TASK ITEM:
Copy out exactly the stretch of the listing below that begins at the line containing "forward, its desired" and ends at the line containing "StateWriteBaseReady => 1", and copy nothing outside it.

DATA PROVIDED:
(* ===== verification/PublicationSafety.v ===== *)
(** What holds of protected publications: a stored publication only moves
    forward, its desired revision is one the provider vouched for, the service
    does nothing to the store that the store's own operations do not allow, and
    a candidate is given one pull request.

    The service runs beside other workers.  Whatever it calls may find, when it
    returns, that they have stepped in between; [Surroundings] relies on them to
    step as the service itself does. *)

From S2P Require Import Prelude Regexp GoStrings Publications PublicationService.

Open Scope Z_scope.

#[local] Opaque re_match validUUID validCommit validRef validRepository validPullRequestURL.

(** * A later version of a publication *)

Definition phase (state : State) : nat :=
  match state with
  | StatePendingCandidate => 0
  | StateWriteBaseReady => 1
  | StateCandidateReady => 2
  | StatePullRequestOpen | StatePullRequestClosed => 3
  | StateMergePending => 4
  | StateMergeVerified => 5
  end.

Record advances (p q : Publication) : Prop := {
  adv_operation : pb_OperationID q = pb_OperationID p;
  adv_binding : pb_BindingID q = pb_BindingID p;
  adv_repository : pb_Repository q = pb_Repository p;
  adv_target : pb_TargetRef q = pb_TargetRef p;
  adv_base : pb_BaseRevision q = pb_BaseRevision p;
  adv_candidate_ref : pb_CandidateRef q = pb_CandidateRef p;
  adv_created : pb_CreatedAt q = pb_CreatedAt p;
  adv_write_base : pb_WriteBaseRevision p ≠ "" → pb_WriteBaseRevision q = pb_WriteBaseRevision p;
  adv_candidate : pb_CandidateRevision p ≠ "" → pb_CandidateRevision q = pb_CandidateRevision p;
  adv_pull_request : 0 < pb_PullRequestNumber p →
    pb_PullRequestNumber q = pb_PullRequestNumber p ∧ pb_PullRequestURL q = pb_PullRequestURL p;
  adv_merge : pb_MergeRevision p ≠ "" → pb_MergeRevision q = pb_MergeRevision p;
  adv_target_revision : pb_TargetRevision p ≠ "" → pb_TargetRevision q = pb_TargetRevision p;
  adv_phase : (phase (pb_State p) ≤ phase (pb_State q))%nat;
}.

RESPONSE AREA:
    forward, its desired revision is one the provider vouched for, the service
    does nothing to the store that the store's own operations do not allow, and
    a candidate is given one pull request.

    The service runs beside other workers.  Whatever it calls may find, when it
    returns, that they have stepped in between; [Surroundings] relies on them to
    step as the service itself does. *)

From S2P Require Import Prelude Regexp GoStrings Publications PublicationService.

Open Scope Z_scope.

#[local] Opaque re_match validUUID validCommit validRef validRepository validPullRequestURL.

(** * A later version of a publication *)

Definition phase (state : State) : nat :=
  match state with
  | StatePendingCandidate => 0
  | StateWriteBaseReady => 1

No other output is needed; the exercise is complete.